Google Cloud Text-to-Speech is intended to help companies develop better conversational interfaces for the services they supply. It works by transforming written text into artificial speech that’s spoken in realistic human voices.
With the service, Google is targeting three main markets: voice response systems for call centers; “internet of things” products such as car infotainment systems, TVs and robots; and applications such as podcasts and audiobooks, which convert text into speech.
In a blog post, Google product manager Dan Aharon said Cloud Text-to-Speech is getting 12 new languages or variants, including Czech, English (India), Filipino, Finnish, Greek, Hindi, Hungarian, Indonesian, Mandarin Chinese (China), Modern Standard Arabic and Vietnamese. The update means Cloud Text-to-Speech is now available in a total of 33 languages and variants.
The service is also getting a whopping 76 new voices, bringing the total available to 187. Of these, 38 are powered by Google’s WaveNet service, which is a deep neural network for generating raw audio that’s said to generate more realistic-sounding voices. So there are now 95 WaveNet voices in total, with at least one for each of the 33 supported languages and variants.
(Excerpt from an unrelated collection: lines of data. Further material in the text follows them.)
(** * SSBot: a receipt relay bot

    A shallow embedding of the bot's three source files and the properties
    its specification states about them.

    - [src/bot.js]: the variant backed by a remote table store, module
      [SupabaseBot] (the file ends with an earlier program, which keeps the
      connected group in memory only; no property below is about it);
    - [src/unnamed/part_000] and [src/unnamed/part_001]: the variants that
      keep the connected group in a local JSON file, module [FileBot]
      ([part_001] escapes the caption fields, [part_000] does not).

    Handlers are written in a small state-and-exception monad over a
    [World] that holds the module-level variable [connectedGroupId], the
    backing store, the trace of external calls and the outcomes the
    environment gives to those calls. *)

From Stdlib Require Import ZArith List String Ascii Bool Lia.
From Stdlib Require Import Permutation Sorted.
Import ListNotations.

Local Open Scope string_scope.
Local Open Scope Z_scope.

(** ** JavaScript values and strings *)

Module Js.

(** The values that reach the code under study: a string, or one of the two
    absent values ([user.username] is [undefined] when Telegram omits it, a
    column read back from the store is [null]). A string is the sequence of
    its UTF-8 bytes; every character the code inspects is ASCII, and no byte
    of a longer UTF-8 sequence is. *)
Inductive jsval : Type :=
| JUndefined
| JNull
| JStr (s : string).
Google says its WaveNet voices are important because people who call contact centers or use verbal commands to speak to devices expect a voice that sounds both natural and human. WaveNet does this better than any other technology available, closing the “perceived quality gap” between speech synthesis and human speech in U.S. English by 70% per Mean Opinion Score, Aharon said.
“The practical impact is that for most listeners, a WaveNet voice makes human/computer interaction a smooth and familiar experience,” Aharon said. “With these updates, Cloud Text-to-Speech developers can now reach millions more people across numerous countries with their applications — with many more languages to come.”
Constellation Research Inc. analyst Holger Mueller said the updates to Cloud Text-to-Speech were significant, even though at first glance it just appears to be “more languages and voices.” Most important, it shows that Google is putting its machine learning architecture to good use, he said.